What you are asked to do:
Pull every line containing "before" from the data.
——————
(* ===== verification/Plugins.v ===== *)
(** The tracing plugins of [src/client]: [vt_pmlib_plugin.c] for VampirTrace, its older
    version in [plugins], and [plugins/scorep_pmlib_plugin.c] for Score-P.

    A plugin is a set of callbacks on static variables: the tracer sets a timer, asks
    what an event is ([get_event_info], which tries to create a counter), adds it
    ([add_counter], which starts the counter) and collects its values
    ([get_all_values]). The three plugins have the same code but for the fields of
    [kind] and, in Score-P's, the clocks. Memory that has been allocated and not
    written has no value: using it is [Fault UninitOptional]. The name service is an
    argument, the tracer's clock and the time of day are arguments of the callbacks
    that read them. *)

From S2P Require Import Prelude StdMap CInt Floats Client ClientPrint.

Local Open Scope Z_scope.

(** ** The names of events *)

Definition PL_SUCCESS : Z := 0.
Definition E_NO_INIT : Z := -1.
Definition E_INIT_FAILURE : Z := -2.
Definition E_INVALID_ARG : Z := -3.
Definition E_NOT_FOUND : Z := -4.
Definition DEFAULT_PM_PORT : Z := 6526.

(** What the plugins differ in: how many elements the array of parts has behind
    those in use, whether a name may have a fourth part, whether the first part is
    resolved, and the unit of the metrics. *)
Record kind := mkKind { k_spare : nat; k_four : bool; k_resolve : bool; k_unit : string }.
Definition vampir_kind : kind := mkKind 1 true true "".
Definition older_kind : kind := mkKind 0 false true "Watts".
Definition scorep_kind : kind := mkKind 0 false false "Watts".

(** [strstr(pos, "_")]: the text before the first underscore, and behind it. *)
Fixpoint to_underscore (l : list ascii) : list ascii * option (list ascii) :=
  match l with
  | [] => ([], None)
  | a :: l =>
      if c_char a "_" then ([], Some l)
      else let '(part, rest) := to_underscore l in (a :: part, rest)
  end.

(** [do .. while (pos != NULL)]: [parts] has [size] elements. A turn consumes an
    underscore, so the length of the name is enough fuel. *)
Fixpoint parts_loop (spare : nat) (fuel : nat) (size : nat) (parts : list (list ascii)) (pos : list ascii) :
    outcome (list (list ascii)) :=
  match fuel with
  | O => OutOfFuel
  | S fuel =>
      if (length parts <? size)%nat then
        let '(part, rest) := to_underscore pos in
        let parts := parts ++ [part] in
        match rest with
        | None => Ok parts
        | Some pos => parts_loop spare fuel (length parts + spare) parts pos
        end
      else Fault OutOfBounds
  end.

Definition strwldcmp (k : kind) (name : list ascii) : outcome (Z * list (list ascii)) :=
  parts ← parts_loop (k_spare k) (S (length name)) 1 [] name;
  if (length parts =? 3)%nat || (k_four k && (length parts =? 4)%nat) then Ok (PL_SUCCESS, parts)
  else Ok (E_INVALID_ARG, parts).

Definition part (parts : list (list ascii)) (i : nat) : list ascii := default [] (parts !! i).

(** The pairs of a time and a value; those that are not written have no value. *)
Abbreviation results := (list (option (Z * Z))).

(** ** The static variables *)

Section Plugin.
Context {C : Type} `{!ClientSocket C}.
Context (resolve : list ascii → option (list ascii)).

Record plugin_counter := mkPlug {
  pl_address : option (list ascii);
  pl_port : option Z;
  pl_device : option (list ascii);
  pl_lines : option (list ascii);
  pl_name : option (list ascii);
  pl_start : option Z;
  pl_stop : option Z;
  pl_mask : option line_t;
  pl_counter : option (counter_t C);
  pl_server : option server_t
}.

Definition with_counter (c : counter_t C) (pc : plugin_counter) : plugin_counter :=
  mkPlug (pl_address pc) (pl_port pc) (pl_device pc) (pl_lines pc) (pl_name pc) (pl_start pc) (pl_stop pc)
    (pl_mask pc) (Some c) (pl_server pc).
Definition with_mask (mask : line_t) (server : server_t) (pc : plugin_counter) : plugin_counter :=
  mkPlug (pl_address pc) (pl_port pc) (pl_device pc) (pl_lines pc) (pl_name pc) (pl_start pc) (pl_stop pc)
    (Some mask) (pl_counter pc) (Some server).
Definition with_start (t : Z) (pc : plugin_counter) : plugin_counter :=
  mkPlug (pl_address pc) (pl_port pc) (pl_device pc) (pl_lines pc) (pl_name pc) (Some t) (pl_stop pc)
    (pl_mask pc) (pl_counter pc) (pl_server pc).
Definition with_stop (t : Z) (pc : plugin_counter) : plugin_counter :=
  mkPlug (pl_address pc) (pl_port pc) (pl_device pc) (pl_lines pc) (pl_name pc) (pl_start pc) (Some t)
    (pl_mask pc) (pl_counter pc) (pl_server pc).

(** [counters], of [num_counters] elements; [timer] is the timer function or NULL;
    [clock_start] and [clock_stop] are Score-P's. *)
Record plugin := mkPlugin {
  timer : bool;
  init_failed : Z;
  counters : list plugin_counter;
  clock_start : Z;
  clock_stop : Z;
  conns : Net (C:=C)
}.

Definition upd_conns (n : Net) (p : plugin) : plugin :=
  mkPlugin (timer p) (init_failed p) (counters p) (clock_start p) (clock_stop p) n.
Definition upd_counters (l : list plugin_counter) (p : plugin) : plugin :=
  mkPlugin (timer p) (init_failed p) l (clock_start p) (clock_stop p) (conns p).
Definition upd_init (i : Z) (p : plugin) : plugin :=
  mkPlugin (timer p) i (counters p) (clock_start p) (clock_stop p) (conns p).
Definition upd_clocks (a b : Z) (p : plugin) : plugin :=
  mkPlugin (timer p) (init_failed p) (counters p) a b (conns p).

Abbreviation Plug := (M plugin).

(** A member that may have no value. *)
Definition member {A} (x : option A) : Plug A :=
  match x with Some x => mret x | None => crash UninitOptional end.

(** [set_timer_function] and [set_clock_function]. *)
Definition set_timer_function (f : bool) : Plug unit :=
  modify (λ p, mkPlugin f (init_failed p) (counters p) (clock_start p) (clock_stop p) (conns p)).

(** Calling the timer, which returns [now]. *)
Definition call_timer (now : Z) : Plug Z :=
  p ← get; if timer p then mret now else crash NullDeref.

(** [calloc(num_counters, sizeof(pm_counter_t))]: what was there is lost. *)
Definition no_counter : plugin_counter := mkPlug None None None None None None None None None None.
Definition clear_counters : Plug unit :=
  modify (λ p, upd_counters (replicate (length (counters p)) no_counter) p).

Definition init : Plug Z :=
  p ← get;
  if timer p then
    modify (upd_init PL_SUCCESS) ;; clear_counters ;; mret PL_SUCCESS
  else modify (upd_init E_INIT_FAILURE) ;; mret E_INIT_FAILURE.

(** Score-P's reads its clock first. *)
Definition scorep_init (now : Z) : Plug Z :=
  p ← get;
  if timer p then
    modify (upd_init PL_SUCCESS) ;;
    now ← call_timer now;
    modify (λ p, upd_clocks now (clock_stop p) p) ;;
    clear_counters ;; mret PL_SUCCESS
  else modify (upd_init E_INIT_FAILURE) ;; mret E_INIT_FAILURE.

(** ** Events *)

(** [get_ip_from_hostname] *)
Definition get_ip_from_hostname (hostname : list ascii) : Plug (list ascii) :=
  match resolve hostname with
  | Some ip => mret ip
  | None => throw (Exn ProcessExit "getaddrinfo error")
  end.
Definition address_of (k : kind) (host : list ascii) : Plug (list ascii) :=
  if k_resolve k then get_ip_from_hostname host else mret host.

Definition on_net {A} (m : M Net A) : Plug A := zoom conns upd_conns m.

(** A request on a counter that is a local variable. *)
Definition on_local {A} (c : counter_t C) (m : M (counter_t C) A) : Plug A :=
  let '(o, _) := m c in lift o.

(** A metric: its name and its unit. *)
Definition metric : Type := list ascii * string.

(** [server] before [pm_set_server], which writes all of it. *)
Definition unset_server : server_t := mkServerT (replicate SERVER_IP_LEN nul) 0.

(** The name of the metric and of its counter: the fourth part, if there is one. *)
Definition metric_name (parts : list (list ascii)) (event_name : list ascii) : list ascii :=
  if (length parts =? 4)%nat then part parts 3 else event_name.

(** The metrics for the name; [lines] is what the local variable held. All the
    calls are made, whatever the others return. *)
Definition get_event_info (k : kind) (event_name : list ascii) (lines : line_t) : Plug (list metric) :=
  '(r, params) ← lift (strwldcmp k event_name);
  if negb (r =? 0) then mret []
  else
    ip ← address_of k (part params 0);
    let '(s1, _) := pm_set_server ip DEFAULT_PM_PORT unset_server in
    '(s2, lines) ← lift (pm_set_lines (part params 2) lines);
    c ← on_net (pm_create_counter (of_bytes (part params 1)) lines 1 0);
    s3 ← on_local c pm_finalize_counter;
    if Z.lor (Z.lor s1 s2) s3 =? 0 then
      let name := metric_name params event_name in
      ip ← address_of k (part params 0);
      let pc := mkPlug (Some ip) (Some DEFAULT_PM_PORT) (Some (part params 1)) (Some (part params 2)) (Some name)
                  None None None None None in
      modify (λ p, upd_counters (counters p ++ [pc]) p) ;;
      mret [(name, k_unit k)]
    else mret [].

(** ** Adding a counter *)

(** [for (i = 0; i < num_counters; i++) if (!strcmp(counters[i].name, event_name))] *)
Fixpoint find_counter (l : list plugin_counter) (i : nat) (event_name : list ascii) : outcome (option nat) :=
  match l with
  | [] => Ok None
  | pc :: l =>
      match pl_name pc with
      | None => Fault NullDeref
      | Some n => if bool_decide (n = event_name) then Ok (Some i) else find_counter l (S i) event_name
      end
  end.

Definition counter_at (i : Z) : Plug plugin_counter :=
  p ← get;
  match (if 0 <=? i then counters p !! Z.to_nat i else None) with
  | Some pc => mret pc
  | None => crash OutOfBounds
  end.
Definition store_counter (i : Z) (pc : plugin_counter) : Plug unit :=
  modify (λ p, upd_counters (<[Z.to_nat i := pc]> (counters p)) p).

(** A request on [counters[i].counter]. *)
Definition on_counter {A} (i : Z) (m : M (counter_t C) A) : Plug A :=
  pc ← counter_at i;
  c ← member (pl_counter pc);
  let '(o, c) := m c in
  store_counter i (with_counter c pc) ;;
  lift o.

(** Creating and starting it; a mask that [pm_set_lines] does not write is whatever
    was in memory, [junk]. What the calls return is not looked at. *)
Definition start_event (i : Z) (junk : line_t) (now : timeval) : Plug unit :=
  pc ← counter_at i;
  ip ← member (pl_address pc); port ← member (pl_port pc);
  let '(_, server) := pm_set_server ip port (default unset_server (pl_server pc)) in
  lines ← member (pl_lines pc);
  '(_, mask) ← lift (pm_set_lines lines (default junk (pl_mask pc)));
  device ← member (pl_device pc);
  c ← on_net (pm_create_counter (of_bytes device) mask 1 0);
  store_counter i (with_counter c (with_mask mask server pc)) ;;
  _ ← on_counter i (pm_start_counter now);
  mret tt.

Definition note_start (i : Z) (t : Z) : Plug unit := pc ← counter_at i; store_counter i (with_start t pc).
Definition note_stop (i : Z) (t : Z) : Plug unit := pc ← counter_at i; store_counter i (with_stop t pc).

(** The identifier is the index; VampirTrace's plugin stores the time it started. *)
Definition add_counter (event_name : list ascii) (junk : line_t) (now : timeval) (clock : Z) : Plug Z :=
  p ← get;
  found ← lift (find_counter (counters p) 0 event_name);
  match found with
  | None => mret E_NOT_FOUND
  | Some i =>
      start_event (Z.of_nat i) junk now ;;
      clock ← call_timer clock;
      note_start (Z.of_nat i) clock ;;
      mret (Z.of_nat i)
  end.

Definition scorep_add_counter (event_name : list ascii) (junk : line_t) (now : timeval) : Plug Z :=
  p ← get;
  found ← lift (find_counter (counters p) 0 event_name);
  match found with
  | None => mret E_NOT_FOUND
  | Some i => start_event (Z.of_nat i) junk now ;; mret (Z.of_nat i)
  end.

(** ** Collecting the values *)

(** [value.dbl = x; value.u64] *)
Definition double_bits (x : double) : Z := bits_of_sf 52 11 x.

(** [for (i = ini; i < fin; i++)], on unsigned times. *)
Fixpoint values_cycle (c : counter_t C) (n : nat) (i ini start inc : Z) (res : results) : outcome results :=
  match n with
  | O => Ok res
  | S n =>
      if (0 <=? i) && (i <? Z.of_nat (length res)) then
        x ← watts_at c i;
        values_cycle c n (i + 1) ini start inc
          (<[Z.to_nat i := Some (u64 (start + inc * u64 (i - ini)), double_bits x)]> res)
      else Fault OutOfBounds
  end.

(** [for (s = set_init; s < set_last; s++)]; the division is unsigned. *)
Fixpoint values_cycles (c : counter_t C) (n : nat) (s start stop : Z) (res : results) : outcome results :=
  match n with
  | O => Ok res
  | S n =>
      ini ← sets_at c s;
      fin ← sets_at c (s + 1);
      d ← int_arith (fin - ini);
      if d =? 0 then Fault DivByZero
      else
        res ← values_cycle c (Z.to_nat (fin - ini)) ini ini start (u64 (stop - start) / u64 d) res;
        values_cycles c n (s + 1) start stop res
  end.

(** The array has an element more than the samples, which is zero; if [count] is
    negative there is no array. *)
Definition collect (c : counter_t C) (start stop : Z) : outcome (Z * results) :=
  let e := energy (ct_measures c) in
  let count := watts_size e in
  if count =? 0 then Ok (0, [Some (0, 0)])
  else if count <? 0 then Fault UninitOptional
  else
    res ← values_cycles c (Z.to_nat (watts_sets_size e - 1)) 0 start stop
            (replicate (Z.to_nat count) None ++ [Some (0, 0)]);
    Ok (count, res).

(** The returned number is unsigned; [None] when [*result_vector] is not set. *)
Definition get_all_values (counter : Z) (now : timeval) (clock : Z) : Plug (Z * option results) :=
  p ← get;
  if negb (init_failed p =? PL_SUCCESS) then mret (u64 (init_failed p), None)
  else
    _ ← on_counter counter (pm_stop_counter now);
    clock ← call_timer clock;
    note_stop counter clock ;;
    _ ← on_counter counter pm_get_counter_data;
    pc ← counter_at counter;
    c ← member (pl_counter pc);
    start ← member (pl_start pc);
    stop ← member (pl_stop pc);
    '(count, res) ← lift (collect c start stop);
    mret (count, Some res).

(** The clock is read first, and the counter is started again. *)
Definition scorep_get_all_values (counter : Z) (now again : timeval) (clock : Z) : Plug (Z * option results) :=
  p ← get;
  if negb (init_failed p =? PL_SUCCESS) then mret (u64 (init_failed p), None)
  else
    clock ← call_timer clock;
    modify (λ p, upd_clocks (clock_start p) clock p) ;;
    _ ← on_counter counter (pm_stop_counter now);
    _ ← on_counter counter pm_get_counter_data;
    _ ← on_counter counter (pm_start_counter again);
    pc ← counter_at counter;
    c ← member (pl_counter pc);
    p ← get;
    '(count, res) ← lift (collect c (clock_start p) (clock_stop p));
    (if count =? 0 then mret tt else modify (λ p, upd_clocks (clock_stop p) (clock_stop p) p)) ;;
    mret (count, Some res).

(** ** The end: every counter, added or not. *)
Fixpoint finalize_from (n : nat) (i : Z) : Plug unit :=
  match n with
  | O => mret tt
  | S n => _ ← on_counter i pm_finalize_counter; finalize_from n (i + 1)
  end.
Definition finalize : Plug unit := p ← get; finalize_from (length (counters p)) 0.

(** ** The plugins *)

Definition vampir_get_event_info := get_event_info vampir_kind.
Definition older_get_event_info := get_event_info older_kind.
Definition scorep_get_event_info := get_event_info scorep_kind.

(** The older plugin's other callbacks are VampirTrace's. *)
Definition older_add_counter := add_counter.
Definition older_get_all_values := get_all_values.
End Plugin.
——————
Problem solution:
(** [strstr(pos, "_")]: the text before the first underscore, and behind it. *)
(** [server] before [pm_set_server], which writes all of it. *)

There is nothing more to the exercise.